On Sat, 2002-06-08 at 00:15, Vivien Chappelier wrote:
> Here is a proposal for a software workaround to speculative
> execution on a non-coherent system such as the i2 R10k and the o2 R10k.
> 1. Problem:
> The R10000 processor can (and will) execute intructions ahead.
> These instructions will be cancelled if they're not supposed to execute,
> e.g. if a jump happened. If a load or store instruction is executed
> speculatively, and the accessed memory is not in the cache, the cache
> line will be fetched in main memory and, on a store, be marked dirty.
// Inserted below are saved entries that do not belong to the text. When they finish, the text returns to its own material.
(* ===== verification/ScopeProofs.v ===== *)
(** * Lemmas on scope validation *)

From S2P Require Import Prelude PyBase PyText Ip IpProofs ScopeEngine.

(** ** Targets *)

(** A target without a zone id. *)
Definition zone_free (s : string) : Prop := without percent s = true.

Definition prohibited (n : ip_net) : bool :=
  (n.(prefixlen) =? 0) || is_unspecified n || is_multicast n.

(** The network a text names, before the prohibited ones are refused. *)
Definition named_network (s : string) (n : ip_net) : Prop :=
  (if has_char slash (strip s) then ip_network (strip s) true
   else a ← ip_address (strip s); host_network a) = Return n.

Lemma parse_target_return raw n :
  _parse_target raw = Return n ↔ named_network raw n ∧ prohibited n = false.
Proof.
  unfold _parse_target, checked_network, named_network, prohibited. cbv zeta.
  set (m := if has_char slash (strip raw) then _ else _).
  destruct m as [k|e]; [|by split; [|intros [? _]]].
  destruct ((prefixlen k =? 0) || is_unspecified k || is_multicast k) eqn:Hp; unfold scope_error.
  - split; [done|]. intros [[= <-] Hn]. congruence.
  - split; [by intros [= <-]|]. by intros [[= <-] _].
Qed.

Lemma parse_target_raise raw e :
  _parse_target raw = Raise e →
  (scope_code e = INVALID_TARGET ∧ ∀ n, ¬ named_network raw n) ∨
  (scope_code e = PROHIBITED_TARGET ∧ ∃ n, named_network raw n ∧ prohibited n = true).
Proof.
  unfold _parse_target, checked_network, named_network, prohibited. cbv zeta.
  set (m := if has_char slash (strip raw) then _ else _).
  destruct m as [k|e']; [destruct (_ || _) eqn:Hp|]; unfold scope_error; intros [= <-].
  - right. split; [done|]. by exists k.
  - left. by split.
Qed.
> These speculative loads and stores can happen anywhere, since there might
> be old values in registers used in a speculative load/store
> instruction that would be cancelled afterwards.
> The problem is:
> - on a speculative load, the fetched cache line will remain in the
> cache even if the speculative load is cancelled
> - on a speculative store, the *dirty* cache line will remain in
> the cache even if the speculative store is cancelled
> On non-coherent systems we need to flush the cache lines to main
> memory before doing DMA to device, so that the device can see them. We
> also need to invalidate lines before reading from a DMA'd buffer to make
> sure the CPU will read main memory and not the cache.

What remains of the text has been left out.